[[ INPUT FOR THIS TASK open ]]
(* ===== verification/CmdScheduler.v ===== *)
(** * The command scheduler (hsm/src/cmd_scheduler/scheduler.rs)

    Slots of command state machines addressed by tag, a stack of free tags,
    the masks of occupied and of recently active slots, and a pending drain.
    A command's handler runs while the slots are borrowed, so it can reach
    the scheduler only through the shared ready and cleanup queues; [Shared]
    is what a handler sees.  [CmdFsm] is the trait a command implements. *)

From stdpp Require Import base list numbers option.
From S2P Require Import Prelude HsmError.

(** [CmdFsmError]. *)
Class CmdFsmError (E : Type) := {
  pending : E → bool;
  drain_ready : E → bool
}.

#[global] Instance HsmErr_fsm_error : CmdFsmError HsmErr := {
  pending := HsmErr_pending;
  drain_ready := HsmErr_drain_ready
}.

(** The two queues a handler can push to, and the environment of the
    handlers. *)
Record Shared (Event ResourceId Env : Type) : Type := mkShared {
  ready_queue : list (nat * ResourceId);
  cleanup_queue : list (nat * Event);
  env : Env
}.
Arguments mkShared {_ _ _}.
Arguments ready_queue {_ _ _}.
Arguments cleanup_queue {_ _ _}.
Arguments env {_ _ _}.

(** The traits [CmdFsm] and [CmdFsmEventRecorder].  A handler takes the
    state machine and what it shares with the others, and returns both;
    [acquire_resource] is [None] where it is left unimplemented. *)
Class CmdFsm (Error Fsm Event ResourceId Env Recorder : Type) := {
  fsm_on_event : Event → nat → Fsm → Shared Event ResourceId Env →
    outcome Error () * Fsm * Shared Event ResourceId Env;
  fsm_acquire_resource : nat → ResourceId → Fsm → option Event * Fsm;
  on_event_start : Event → nat → Recorder → Recorder;
  on_event_end : Event → nat → outcome Error () → Recorder → Recorder
}.

(** [u128::trailing_zeros] of a non-zero word: the first set bit from [i]. *)
Fixpoint trailing_zeros_from (n i : nat) (v : Z) : nat :=
  match n with
  | O => i
  | S n => if Z.testbit v (Z.of_nat i) then i else trailing_zeros_from n (S i) v
  end.
Definition trailing_zeros (v : Z) : nat := trailing_zeros_from 128 0 v.

(** [1 << tag] of type [u128]; the shift amount is taken modulo 128. *)
Definition one_shl (tag : nat) : Z := Z.shiftl 1 (Z.of_nat (tag mod 128)).

Module Sched.
Section scheduler.
Context {Error Fsm Event ResourceId Env Recorder : Type}.
Context `{FE : CmdFsmError Error, CF : CmdFsm Error Fsm Event ResourceId Env Recorder}.

Abbreviation shared := (Shared Event ResourceId Env).

(** [CmdSchedulerImpl] with the shared queues of [CmdScheduler]. *)
Record t : Type := mk {
  slots : list (option (Fsm * nat));
  free_tags : list nat;
  recorder : Recorder;
  occupancy_list : Z; (* u128 *)
  access_list : Z; (* u128 *)
  fn_drain : option (shared → shared);
  queues : shared
}.

Definition with_slots (v : list (option (Fsm * nat))) (s : t) : t :=
  mk v (free_tags s) (recorder s) (occupancy_list s) (access_list s) (fn_drain s) (queues s).
Definition with_free_tags (v : list nat) (s : t) : t :=
  mk (slots s) v (recorder s) (occupancy_list s) (access_list s) (fn_drain s) (queues s).
Definition with_recorder (v : Recorder) (s : t) : t :=
  mk (slots s) (free_tags s) v (occupancy_list s) (access_list s) (fn_drain s) (queues s).
Definition with_occupancy (v : Z) (s : t) : t :=
  mk (slots s) (free_tags s) (recorder s) v (access_list s) (fn_drain s) (queues s).
Definition with_access (v : Z) (s : t) : t :=
  mk (slots s) (free_tags s) (recorder s) (occupancy_list s) v (fn_drain s) (queues s).
Definition with_drain (v : option (shared → shared)) (s : t) : t :=
  mk (slots s) (free_tags s) (recorder s) (occupancy_list s) (access_list s) v (queues s).
Definition with_queues (v : shared) (s : t) : t :=
  mk (slots s) (free_tags s) (recorder s) (occupancy_list s) (access_list s) (fn_drain s) v.

(** [CmdSchedulerImpl::new]; [for index in 0..size as u16]. *)
Definition new (size : nat) (rec : Recorder) (sh : shared) : t :=
  let n := Z.to_nat (wrap 16 (Z.of_nat size)) in
  mk (replicate n None) (seq 0 n) rec 0 0 None sh.

(** [self.free_tags.pop()] and [self.slots[tag].fsm = Some((fsm, tag))]. *)
Definition take_tag (fsm : Fsm) : M t Error (option nat) := λ s,
  match list.last (free_tags s) with
  | None => (Ok None, s)
  | Some tag =>
      let s := with_free_tags (removelast (free_tags s)) s in
      if tag <? length (slots s) then
        (Ok (Some tag), with_slots (<[tag := Some (fsm, tag)]> (slots s)) s)
      else (Panic, s)
  end.

Definition alloc (fsm : Fsm) : M t Error (option nat) :=
  o ← take_tag fsm;
  match o with
  | None => mret None
  | Some id =>
      modify (λ s, with_occupancy (Z.lor (occupancy_list s) (one_shl id)) s);;
      mret (Some id)
  end.

Definition alloc_static (fsm : Fsm) : M t Error (option nat) := take_tag fsm.

(** The end of [CmdSlot::on_event]: a command that is de-commissioned. *)
Definition decommission (index tag : nat) (static_fsm : bool) (s : t) : t :=
  let s := if static_fsm then s
           else with_free_tags (free_tags s ++ [tag]) (with_slots (<[index := None]> (slots s)) s) in
  let s := with_occupancy (Z.land (occupancy_list s) (unot 128 (one_shl tag))) s in
  if (occupancy_list s =? 0)%Z then
    match fn_drain s with
    | Some drain_fn => with_queues (drain_fn (queues s)) (with_drain None s)
    | None => s
    end
  else s.

(** [CmdSlot::on_event] of [self.slots[index]]. *)
Definition slot_on_event (event : Event) (index : nat) : M t Error () := λ s,
  match slots s !! index with
  | None => (Panic, s)
  | Some None => (Ok tt, s)
  | Some (Some (fsm, tag)) =>
      let s := with_access (Z.lor (access_list s) (one_shl tag)) s in
      let s := with_recorder (on_event_start event tag (recorder s)) s in
      let '(result, fsm, sh) := fsm_on_event event tag fsm (queues s) in
      let s := with_slots (<[index := Some (fsm, tag)]> (slots s)) (with_queues sh s) in
      match result with
      | Panic => (Panic, s)
      | Ok _ =>
          let s := with_recorder (on_event_end event tag result (recorder s)) s in
          (Ok tt, decommission index tag false s)
      | Err e =>
          let s := with_recorder (on_event_end event tag result (recorder s)) s in
          (Ok tt, if negb (pending e) then decommission index tag (drain_ready e) s else s)
      end
  end.

(** [CmdSchedulerImpl::on_event] and [on_cleanup]. *)
Definition impl_on_event (event : Event) (tag : nat) : M t Error () := slot_on_event event tag.
Definition on_cleanup (tag : nat) (event : Event) : M t Error () := slot_on_event event tag.

Definition on_ready (tag : nat) (res_id : ResourceId) : M t Error () := λ s,
  match slots s !! tag with
  | None => (Panic, s)
  | Some None => (Ok tt, s)
  | Some (Some (fsm, id)) =>
      let '(r, fsm) := fsm_acquire_resource tag res_id fsm in
      let s := with_slots (<[tag := Some (fsm, id)]> (slots s)) s in
      match r with
      | Some event =>
          let s := with_access (Z.lor (access_list s) (one_shl tag)) s in
          slot_on_event event tag s
      | None => (Panic, s)
      end
  end.

Fixpoint for_each {A} (f : A → M t Error ()) (l : list A) : M t Error () :=
  match l with
  | [] => mret tt
  | x :: l => f x;; for_each f l
  end.

(** [CmdScheduler::on_event]: deliver, then run the cleanups and the wakeups
    that were queued when each phase starts. *)
Definition on_event (event : Event) (tag : nat) : M t Error () :=
  impl_on_event event tag;;
  s ← get;
  let cleanup_queue_copy := cleanup_queue (queues s) in
  put (with_queues (mkShared (ready_queue (queues s)) [] (env (queues s))) s);;
  for_each (λ '(tag, event), on_cleanup tag event) cleanup_queue_copy;;
  s ← get;
  let ready_queue_copy := ready_queue (queues s) in
  put (with_queues (mkShared [] (cleanup_queue (queues s)) (env (queues s))) s);;
  for_each (λ '(tag, res_id), on_ready tag res_id) ready_queue_copy.

(** The loop of [on_tick]; 128 rounds empty any [u128] mask. *)
Fixpoint tick_loop (fuel : nat) (timeout_event : Event) (inactive_list : Z) : M t Error () :=
  match fuel with
  | O => mret tt
  | S fuel =>
      if (inactive_list =? 0)%Z then mret tt
      else
        let index := trailing_zeros inactive_list in
        slot_on_event timeout_event index;;
        tick_loop fuel timeout_event (Z.land inactive_list (unot 128 (one_shl index)))
  end.

Definition on_tick (timeout_event : Event) : M t Error () :=
  s ← get;
  tick_loop 128 timeout_event (Z.lxor (occupancy_list s) (access_list s));;
  modify (with_access 0).

Definition drain (io_drain : shared → shared) : M t HsmErr () := λ s,
  match fn_drain s with
  | Some _ => (Err DrainBusy, s)
  | None =>
      if (occupancy_list s =? 0)%Z then (Ok tt, with_queues (io_drain (queues s)) s)
      else (Ok tt, with_drain (Some io_drain) s)
  end.

(** What a handler may do to the queues: [CmdScheduler::wakeup], [cleanup]
    and [rsrc_ownership_transferred]. *)
Definition wakeup (tag : nat) (res_id : ResourceId) (q : shared) : shared :=
  mkShared (ready_queue q ++ [(tag, res_id)]) (cleanup_queue q) (env q).

Definition cleanup (event : Event) (tag : nat) (q : shared) : shared :=
  mkShared (ready_queue q) (cleanup_queue q ++ [(tag, event)]) (env q).

Definition rsrc_ownership_transferred `{EqDecision ResourceId} (res_id : ResourceId)
    (q : shared) : bool :=
  existsb (λ entry, bool_decide (entry.2 = res_id)) (ready_queue q).

End scheduler.
End Sched.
[[ INPUT FOR THIS TASK closed ]]
*ABOUT THIS EXERCISE*. Wherever "Fixpoint" appears in the listing, report the line it is on.

*YOUR SOLUTION*.
Fixpoint trailing_zeros_from (n i : nat) (v : Z) : nat :=
Fixpoint for_each {A} (f : A → M t Error ()) (l : list A) : M t Error () :=
Fixpoint tick_loop (fuel : nat) (timeout_event : Event) (inactive_list : Z) : M t Error () :=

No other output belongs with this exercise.